→ **Source records**
(** * pico: cluster state, proxy dispatcher and RPC stream

    A shallow embedding of the routing core of the pico reverse proxy:
    - [Cluster]: the cluster state of server/cluster (State and its
      mutation API);
    - [Shared]: the calls of that API about remote nodes, on the Node
      objects and Endpoints maps the state shares with its callers;
    - [Proxy]: the per-request policy of server/proxy (Proxy.Request,
      endpointIDFromRequest, errorResponse);
    - [Rpc]: shutdown and request handling of pkg/rpc/stream.go.

    Every operation that runs under a mutex in the Go code is one atomic
    function here; logging, subscriber callbacks and calls to collaborators
    are recorded in an explicit trace. *)

From Stdlib Require Import ZArith String Ascii List Bool Lia.
From stdpp Require Import gmap strings list fin_maps.

Local Open Scope string_scope.
Local Open Scope Z_scope.

(** ** Go's [int]

    The listener counts are Go [int]s, 64 bits wide on the platforms the
    server runs on; arithmetic wraps around. *)

Definition int_min : Z := - 2 ^ 63.
Definition int_max : Z := 2 ^ 63 - 1.

Definition int_wrap (z : Z) : Z := (z + 2 ^ 63) mod 2 ^ 64 - 2 ^ 63.
Definition int_add (a b : Z) : Z := int_wrap (a + b).
Definition int_sub (a b : Z) : Z := int_wrap (a - b).

Definition in_int (z : Z) : Prop := int_min <= z <= int_max.

(** Functions that can panic return a [result]. *)
Inductive result (A : Type) : Type :=
| Ok (a : A)
| Panic (msg : string).
Arguments Ok {A} a.
Arguments Panic {A} msg.

Definition bind {A B : Type} (r : result A) (k : A -> result B) : result B :=
  match r with
  | Ok a => k a
  | Panic msg => Panic msg
  end.

Module Cluster.

(** Modelled from the spec: the declaration of NodeStatus is not part of the
    sources at hand; the spec gives [Status ∈ {Active, Unreachable, Left}]. *)
Inductive NodeStatus : Type :=
| NodeStatusActive
| NodeStatusUnreachable
| NodeStatusLeft.

Definition NodeStatus_eqb (a b : NodeStatus) : bool :=
  match a, b with
  | NodeStatusActive, NodeStatusActive
  | NodeStatusUnreachable, NodeStatusUnreachable
  | NodeStatusLeft, NodeStatusLeft => true
  | _, _ => false
  end.

(** Modelled from the spec: the declaration of Node is not part of the
    sources at hand; the spec lists the fields ID, Status, ProxyAddr,
    AdminAddr and Endpoints (endpoint ID to listener count).  [Endpoints]
    is a Go map, which may be nil: [None] is the nil map.

    The state owns the nodes it is handed: a node is stored by value, and
    an assignment through the *Node held in [nodes] is written back to
    the map.  [Shared] below has the calls about remote nodes on Node
    objects and maps that the state shares with its callers. *)
Record Node : Type := mkNode {
  ID : string;
  Status : NodeStatus;
  ProxyAddr : string;
  AdminAddr : string;
  Endpoints : option (gmap string Z)
}.

Definition set_Status (st : NodeStatus) (n : Node) : Node :=
  mkNode (ID n) st (ProxyAddr n) (AdminAddr n) (Endpoints n).

Definition set_Endpoints (eps : option (gmap string Z)) (n : Node) : Node :=
  mkNode (ID n) (Status n) (ProxyAddr n) (AdminAddr n) eps.

(** [m[k]] on a Go map: the zero value when the key is absent, also on
    the nil map. *)
Definition map_get (m : gmap string Z) (k : string) : Z :=
  match m !! k with
  | Some v => v
  | None => 0
  end.

(** The endpoint table of a node as it reads: the nil map reads as the
    empty map. *)
Definition table (n : Node) : gmap string Z :=
  match Endpoints n with
  | Some m => m
  | None => ∅
  end.

(** What the state does to the outside: lines written to the logger at
    level warn, and calls of the subscribers of local endpoint updates. *)
Inductive event : Type :=
| Warn (msg : string)
| Notify (subscriber : nat) (endpointID : string) (listeners : Z).

(** Metrics.Nodes: a gauge per node status. *)
Definition Metrics : Type := NodeStatus -> Z.

Definition NewMetrics : Metrics := fun _ => 0.

Definition gauge_add (d : Z) (status : NodeStatus) (m : Metrics) : Metrics :=
  fun st => if NodeStatus_eqb st status then m st + d else m st.

(** A subscriber is a callback [func(endpointID string, listeners int)];
    it is identified by a number and its calls are recorded in the trace. *)
Record State : Type := mkState {
  localID : string;
  nodes : gmap string Node;
  localEndpointSubscribers : list nat;
  metrics : Metrics;
  trace : list event
}.

Definition set_nodes (ns : gmap string Node) (s : State) : State :=
  mkState (localID s) ns (localEndpointSubscribers s) (metrics s) (trace s).

Definition set_metrics (m : Metrics) (s : State) : State :=
  mkState (localID s) (nodes s) (localEndpointSubscribers s) m (trace s).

→ **Exercise instructions**
Go through the data above line by line, count those that contain the string "declaration", and reply with the count only.

→ **Answer to this exercise**
2